Recently, medicinal chemists have hardly worked in the field of design and synthesis of multitarget agents to address neurodegenerative diseases such as AD, PD, and HD. Their research is trying to target the multifactorial pathogenesis of these diseases. Their derivatives are primarily intended to interrupt the sickness development and severity, imparting a higher quality of life. AD has been centralized in the research for the discovery of drugs to face neurodegeneration, since the number of AD patients is significantly higher compared to the PD and HD patients. As we have found reviewing the literature, HD especially has lower interest from medicinal chemists. Regarding the complexity of neurodegeneration, the multifunctional approach offers an alternative and potentially inventive manner of novel bioactive chemical entities.

Following this theory, a single molecule can be successful in behaving in a simultaneous modulation of various biological targets, with better ADMET properties and efficient cure. The molecular hybridization approach leads to hybrids with significant drug- ability and therapeutic results.

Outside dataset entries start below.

(* ===== verification/PortIO.v ===== *)
(** * Hardware events ([src/include/io.h] and the external [load_idt])

    [outb] and [inb] are single [asm volatile] instructions; the model
    records each as an event of the trace the components return, with
    the port narrowed to [u16int] and the value to [u8int] as the
    prototypes do.  [inb] takes the byte the device drives on the bus as
    an input of the model.  [Lidt] records the [lidt] instruction of the
    external assembly routine [load_idt]. *)

From S2P Require Import Prelude.

Inductive hw_event :=
| Outb (port value : Z)
| Inb (port value : Z)
| Lidt (base limit : Z).

#[export] Instance hw_event_eq_dec : EqDecision hw_event.
Proof. solve_decision. Defined.

Definition trace := list hw_event.

(** [static inline void outb(u16int port, u8int value)] *)
Definition outb (port value : Z) : hw_event := Outb (u16 port) (u8 value).

(** [static inline u8int inb(u16int port)]: the returned byte and the
    event; [dev] is what the device drives. *)
Definition inb (port dev : Z) : Z * hw_event := (u8 dev, Inb (u16 port) (u8 dev)).

(** The bytes written to [port], in order. *)
Definition writes_to (port : Z) (t : trace) : list Z :=
  omap (fun e => match e with Outb p v => if decide (p = port) then Some v else None
                         | _ => None end) t.

Lemma writes_to_app port t1 t2 : writes_to port (t1 ++ t2) = writes_to port t1 ++ writes_to port t2.
Proof. unfold writes_to. by rewrite omap_app. Qed.

Lemma outb_value_byte port value p v : outb port value = Outb p v -> 0 <= v < 256 /\ 0 <= p < 65536.
Proof. unfold outb. intros [= <- <-]. split; auto with kern. Qed.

A perusal of the review titles and contents points to the fact that inhibition of cholinesterase combined with Aβ aggregation or histamine antagonism, or MAO inhibition led to potent AD’s and PD treatment. Secretases inhibition as well as inhibition of MAO and xanthine oxidase, agonism of dopamine receptor, and antagonism of adenosine receptor, agonism of histamine receptor, and antagonism of adenosine receptor target different biochemical pathways in AD, PD, and HD. Inflammation-related enzymes are consistently present in certain regions of the brain; in AD patients, elevated translation of LOX and COX2 is observed, leading to Aβ production. Thus, anti-inflammatory hybrids in combination with cholinesterase inhibition could offer treatment for AD, PD, and HD. Furthermore, antagonism of NMDA receptors and combined inhibition of MAO and carbonic anhydrase could cause complex health situations like diabetes, cancer, and inflammation. Multitarget compounds against Ca²⁺ channels, Nrf2 pathway, Cathepsin S enzyme, and oxidation offer the AD΄s treatment.

However, identifying novel agents capable of effectively modulating the progression of these devastating pathologies remains a significant challenge.